This exhibition tells a story of jazz festivals in the Netherlands through objects. It is a story that originates in the jazz competitions held in the 1930s and which encompasses about 85 years of music, people, festival sites, and objects. While over the years jazz festivals have grown to cover a wide range of musical styles, performers, audiences, and venues, some consistency can be found in these festivals’ ambitions to engage with international musicians and to connect with local communities.
Both a creative space and place for cultural consumption, the festival is also very much a material culture. What remains of a jazz festival when the music, the musicians, the organizers, and the listeners have left? How does intangible cultural heritage of jazz turn into tangible heritage? How does a festival materialize in objects, and what can we learn from this? To engage with these questions, we have used a concept modelled after ‘A history of the world in 100 objects,’ a series by Neil MacGregor, director of the British
Museum, that explores world history from two million years ago to the present.

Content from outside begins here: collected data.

Lemma outcome_bind {A B} (m : M A) (k : A -> M B) :
  outcome (bind m k)
  = match outcome m with
    | Return a => outcome (k a)
    | Throw e => Throw e
    end.
Proof.
  unfold outcome, bind. destruct m as [t [a|e]]; cbn; [|reflexivity].
  destruct (k a); reflexivity.
Qed.

(** When every read is fulfilled, reads issued in any order end with the
    endpoint's answer for each read issued and leave the others as they
    were. *)
Lemma issue_reads_fulfilled (order : list ReadQuery) :
  (forall q, read_rejection s n q = None) ->
  forall acc, exists r,
    outcome (issue_reads s n order acc) = Return r
    /\ forall q, read_value q r
                 = if in_dec ReadQuery_eq_dec q order
                   then read_answer s n q else read_value q acc.
Proof.
  intro Hall. induction order as [|q0 rest IH]; intro acc.
  - exists acc. split; [reflexivity|]. intro q. reflexivity.
  - destruct (issue_read_fulfilled q0 acc (Hall q0)) as (r0 & E0 & V0 & O0).
    destruct (IH r0) as (r & E & V).
    exists r. split.
    + cbn [issue_reads]. rewrite outcome_bind, E0. exact E.
    + intro q. rewrite V.
      destruct (in_dec _ q rest) as [i|ni];
        destruct (in_dec _ q (q0 :: rest)) as [j|nj]; try reflexivity.
      * exfalso. apply nj. right. exact i.
      * destruct j as [<-|j]; [exact V0 | contradiction].
      * apply O0. intros ->. apply nj. left. reflexivity.
Qed.

(** A rejected read makes every order that issues it fail. *)
Lemma issue_reads_rejected (order : list ReadQuery) (q : ReadQuery) (e : ClientError) :
  read_rejection s n q = Some e -> In q order ->
  forall acc, exists e', outcome (issue_reads s n order acc) = Throw e'.
Proof.
  intros R. induction order as [|q0 rest IH]; intros I acc; [destruct I|].
  cbn [issue_reads]. rewrite outcome_bind.
  destruct (read_rejection s n q0) as [e0|] eqn:R0.
  - rewrite (issue_read_rejected q0 acc e0 R0). eauto.
  - destruct (issue_read_fulfilled q0 acc R0) as (r0 & E0 & _).
    rewrite E0. destruct I as [->|I]; [congruence|]. apply IH. exact I.
Qed.

End ReadsInOrderFacts.


(** Two records of reads with the same value for every read are equal. *)
Lemma reads_extensional (r r' : Reads) :
  (forall q, read_value q r = read_value q r') -> r = r'.
Proof.
  intro H. destruct r as [a b c d], r' as [a' b' c' d'].
  pose proof (H NativeBalance) as H0. pose proof (H TokenSymbol) as H1.
  pose proof (H TokenDecimals) as H2. pose proof (H TokenBalance) as H3.
  cbn in H0, H1, H2, H3.
  destruct a, a', b, b', c, c', d, d'; cbn in *; congruence.
Qed.

Lemma script_order_complete (q : ReadQuery) : In q script_order.
Proof. destruct q; cbn; tauto. Qed.

(** When all four reads are fulfilled, the script's own reads end with the
    endpoint's answers, whenever these arrive. *)
Lemma read_balances_fulfilled (s : Setup) (n : Node) :
  (forall q, read_rejection s n q = None) ->
  exists nb sym dec bal,
    outcome (read_balances s n) = Return (nb, sym, dec, bal)
    /\ read_answer s n NativeBalance = Some (IntValue nb)
    /\ read_answer s n TokenSymbol = Some (TextValue sym)
    /\ read_answer s n TokenDecimals = Some (NatValue dec)
    /\ read_answer s n TokenBalance = Some (IntValue bal).
Proof.
  intro H.
  pose proof (H NativeBalance) as H0. pose proof (H TokenSymbol) as H1.
  pose proof (H TokenDecimals) as H2. pose proof (H TokenBalance) as H3.
  unfold read_rejection in H0, H1, H2, H3. unfold read_answer.
  flow_unfold. cbn.
  destruct (node_getBalance n (setup_accountAddress s)); [|discriminate].
  destruct (node_symbol n (setup_tokenAddress s)); [|discriminate].
  destruct (node_decimals n (setup_tokenAddress s)); [|discriminate].
  destruct (node_balanceOf n (setup_tokenAddress s) (setup_accountAddress s));
    [|discriminate].
  destruct (setup_isUsingFallback s); cbn; do 4 eexists; repeat split.
Qed.

Lemma read_balances_rejected (s : Setup) (n : Node) (q : ReadQuery) (e : ClientError) :
  read_rejection s n q = Some e ->
  exists e', outcome (read_balances s n) = Throw e'.
Proof.
  destruct q; unfold read_rejection; flow_unfold; cbn; intro H.
  all: destruct (setup_isUsingFallback s); cbn.
  all: destruct (node_getBalance n (setup_accountAddress s)); cbn;
    try discriminate; eauto.
  all: destruct (node_symbol n (setup_tokenAddress s)),
         (node_decimals n (setup_tokenAddress s)),
         (node_balanceOf n (setup_tokenAddress s) (setup_accountAddress s));
    cbn; try discriminate; eauto.
Qed.

(** ** Runs of the sample worlds *)

Example run_read_only :
  outcome (run world_read_only) = Return CompletedReadOnly
  /\ tx_ops (trace (run world_read_only)) = [OpSimulate; OpAccessList].
Proof. split; reflexivity. Qed.

Example run_signing :
  outcome (run world_signing) = Return (Sent (sample_receipt 0xabc))
  /\ tx_ops (trace (run world_signing)) = tx_order.
Proof. split; reflexivity. Qed.

(** The script sends its access-list request without a gas limit, and
    QuickNode on Celo answers it with the gas-estimation error. *)
Example run_quicknode :
  outcome (run world_quicknode)
  = Throw (ClientRejected (GasEstimation 99063787553000000 30000600000000000000))
  /\ tx_ops (trace (run world_quicknode)) = [OpSimulate; OpAccessList].
Proof. split; reflexivity. Qed.

(** ** Generalities on traces *)

Lemma read_only_no_submission (a : Address) (t : list Event) :
  Forall (read_only_event a) t -> submissions t = 0%nat.
Proof.
  unfold submissions. induction 1 as [|ev t [R _] _ IH]; [reflexivity|].
  cbn [filter]. destruct ev; cbn in *; try exact IH; discriminate.
Qed.

Lemma main_first_line (s : Setup) (n : Node) :
  exists t, trace (main s n) = Console (LogRpcUrl (setup_url s)) :: t.
Proof. flow; eexists; reflexivity. Qed.


(** * The claims *)

(** ** C1: a failed access-list request *)

(** C1, as the code has it.  When the access-list request of a run is
    rejected, the run ends there with the rejection: the cause is the value
    the run throws, the request is the last event of the trace, and the only
    transaction steps taken are the simulation and the request itself.
    Nothing is submitted and no receipt is awaited. *)
Theorem access_list_failure_ends_run
  (w : World) (s : Setup) (p : AccessListParams) (e : ClientError) :
  setup w = Return s ->
  In (CreateAccessList p) (trace (run w)) ->
  node_createAccessList (endpoint w (setup_url s)) p = Rejected e ->
  outcome (run w) = Throw (ClientRejected e)
  /\ tx_ops (trace (run w)) = [OpSimulate; OpAccessList]
  /\ last (trace (run w)) (Console LogSkipping) = CreateAccessList p.
Proof.
  intro E. rewrite (run_setup w s E). apply main_access_list_rejected.
Qed.
(** X18: the text of a camera option is never empty.  It is the label when
    there is one; otherwise it starts with Camera, is at most 16 characters
    long, and for an id of at most 6 characters it is Camera, the id and
    three dots. *)
Theorem optionLabel_shown (cam : MediaDeviceInfo) :
  optionLabel cam ≠ "" ∧
  (label cam ≠ "" → optionLabel cam = label cam) ∧
  (label cam = "" →
     (String.length (optionLabel cam) ≤ 16)%nat ∧
     startsWith "Camera " (optionLabel cam) = true ∧
     ((String.length (deviceId cam) ≤ 6)%nat →
      optionLabel cam = "Camera " +:+ deviceId cam +:+ "...")).
Proof.
  unfold optionLabel. destruct (String.eqb (label cam) "") eqn:E.
  - apply String.eqb_eq in E. split_and!; [done|done|]. intros _. split_and!.
    + rewrite !length_append.
      pose proof (substring_length_le 6 (deviceId cam)). simpl. lia.
    + done.
    + intros H. by rewrite substring_short.
  - apply String.eqb_neq in E. split_and!; done.
Qed.

Lemma optionLabel_shown_witness :
  optionLabel shortIdCam = "Camera ab12..." ∧
  optionLabel (cam "CamB" "Back Camera") = "Back Camera".
Proof.
  split.
  - apply (proj2 (proj2 (proj2 (proj2 (optionLabel_shown shortIdCam)) eq_refl))).
    vm_compute. repeat constructor.
  - apply (proj1 (proj2 (optionLabel_shown (cam "CamB" "Back Camera")))).
    discriminate.
Defined.

Lemma step_saved (p : Page) (tev : Z * Event) :
  saved (step p tev) = saved p ∨
  (capturedImage p ≠ "" ∧
   saved (step p tev) =
     saved p ++ [{| href := capturedImage p; download := savedName tev.1 |}]).
Proof.
  destruct tev as [now ev]. unfold step. cbn [fst snd].
  destruct (enabled ev p); [|by left].
  destruct ev as [io r o|o|r|value r o|res err|c| |]; cbn [handle].
  - left. destruct io as [|e|tmp e|tmp devices]; unfold initDevices, bind, modify;
      rewrite ?forEach_track_stop; cbn [final]; try done.
    match goal with |- context [changeSelectedDeviceId ?n r o ?q] =>
      by rewrite (proj1 (proj2 (proj2 (proj2 (changeSelectedDeviceId_frame n r o q))))) end.
  - left. unfold bind, gets. cbn [final].
    apply (startScanning_frame o (selectedDeviceId p) p).
  - left. by rewrite stopScanning_eq.
  - left. unfold handleDeviceChange.
    apply (changeSelectedDeviceId_frame _ r o p).
  - left. unfold onDecode, bind, modify, ret.
    by destruct res, err as [e|]; try destruct (isNotFound e).
  - left. unfold captureImage, bind, gets, try_catch, modify, throw, ret. cbn.
    by destruct (videoRef p), (scanning p), c.
  - unfold downloadImage, bind, gets, modify, ret. cbn.
    destruct (String.eqb (capturedImage p) "") eqn:E; [by left|].
    right. by apply String.eqb_neq in E.
  - by left.
Qed.

(** X19: along every run from the mounted page, every file handed to the
    browser has a non-empty content and the name capture-, a clock reading
    of one of the run's events, .png. *)
Theorem saved_files_named (trace : list (Z * Event)) (v : Video) :
  Forall (fun d => href d ≠ "" ∧
                   ∃ now, now ∈ trace.*1 ∧ download d = savedName now)
         (saved (run trace (mounted v))).
Proof.
  assert (H : ∀ T p,
    Forall (fun d => href d ≠ "" ∧ ∃ now, now ∈ T ∧ download d = savedName now)
           (saved p) →
    Forall (fun d => href d ≠ "" ∧
                     ∃ now, now ∈ T ++ trace.*1 ∧ download d = savedName now)
           (saved (run trace p))).
  { induction trace as [|tev trace IH]; intros T p HT.
    - cbn. by rewrite app_nil_r.
    - cbn [run foldl]. rewrite fmap_cons, cons_middle, app_assoc.
      apply IH. destruct (step_saved p tev) as [-> | [Hc ->]].
      + eapply Forall_impl; [exact HT|]. intros d (Hh & now & Hin & Hn).
        split; [done|]. exists now. split; [|done]. apply elem_of_app. by left.
      + apply Forall_app. split.
        * eapply Forall_impl; [exact HT|]. intros d (Hh & now & Hin & Hn).
          split; [done|]. exists now. split; [|done]. apply elem_of_app. by left.
        * apply Forall_singleton. split; [done|]. exists tev.1.
          split; [|done]. apply elem_of_app. right. by apply list_elem_of_singleton. }
  apply (H [] (mounted v)). constructor.
Qed.
(** X4.  Timestamps and prompts that no "Employee ID:" line precedes are
    ignored: a file without any "Employee ID:" line gives the empty list,
    without error or log. *)
Theorem X4_flagged_prompts_without_employee (fs : filesystem)
    (path content : string) :
  fs !! path = Some content →
  Forall (λ l, kind_of l ≠ EmployeeLine) (readlines content) →
  extract_flagged_prompts fs path = Io (Return []) [].
Proof.
  intros Hfile Hlines. unfold extract_flagged_prompts, extract_file.
  rewrite Hfile. simpl. unfold lift, mbind, io_bind. simpl.
  by rewrite scan_lines_no_employee.
Qed.

(** X5.  A "Prompt:" line that comes right after the first
    "Employee ID:" line, whose id is not empty, makes
    [extract_flagged_prompts] raise [IndexError] (line 165 takes the last
    of an empty list), whatever follows. *)
Theorem X5_prompt_without_timestamp_raises (fs : filesystem)
    (path content : string) (before : list string) (l1 l2 : string)
    (rest : list string) :
  fs !! path = Some content →
  readlines content = before ++ l1 :: l2 :: rest →
  Forall (λ l, kind_of l ≠ EmployeeLine) before →
  kind_of l1 = EmployeeLine → field_of l1 ≠ "" →
  kind_of l2 = PromptLine →
  extract_flagged_prompts fs path = Io (Raise IndexError) [].
Proof.
  intros Hfile Hlines Hbefore H1 Hid H2.
  assert (scan_lines (Scan [] None) (before ++ [l1; l2]) = Raise IndexError)
    as Hraise.
  { clear Hfile Hlines. apply kind_of_employee in H1 as E1.
    apply kind_of_prompt in H2 as (E2 & E3 & E4). unfold field_of in Hid.
    assert (∀ st, by_id st = [] → id_truthy (current_id st) = false →
              scan_lines st (before ++ [l1; l2]) = Raise IndexError) as Hgen.
    { intros st Hempty Hcur. induction Hbefore as [|raw before Hraw _ IH]; simpl.
      - unfold scan_line. cbv zeta. rewrite E1.
        destruct (after_colon_prefix "Employee ID:" "" _ E1 eq_refl) as [r Hr].
        unfold field_after_colon. rewrite Hr in *. simpl in *.
        rewrite Hempty, E2, E3, E4.
        destruct (after_colon_prefix "Prompt:" "" _ E4 eq_refl) as [p Hp].
        simpl. destruct (String.eqb_spec (Py.strip r) ""); [done|]. simpl.
        unfold entries_of. rewrite Hp. simpl.
        by rewrite String.eqb_refl.
      - rewrite scan_line_no_employee by done. simpl. apply IH. }
    by apply Hgen. }
  unfold extract_flagged_prompts, extract_file. rewrite Hfile. simpl.
  unfold lift, mbind, io_bind. simpl. rewrite Hlines.
  replace (before ++ l1 :: l2 :: rest) with ((before ++ [l1; l2]) ++ rest)
    by (by rewrite <- app_assoc).
  by rewrite (scan_lines_Raise _ _ _ _ Hraise).
Qed.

A collaborative project between CHIME, the Nederlands Jazz Archief (NJA, Dutch Jazz Archives), and photographer Foppe Schut, the exhibition is designed as a digital travelling exhibition, to be projected at festivals and conferences. We have focused specifi cally on awards, merchandise, jury reports, and other artefacts that have been produced as part of the festival, or which – in the case of the scrapbooks – have been made with festival artefacts. Most of these objects are in the repository of the NJA. Consequently, this selection excludes other parts of material culture that are indisputably part of festivals, such as festival sites, instruments, music stands, gear, clothing, portable toilets, food, or beer stands.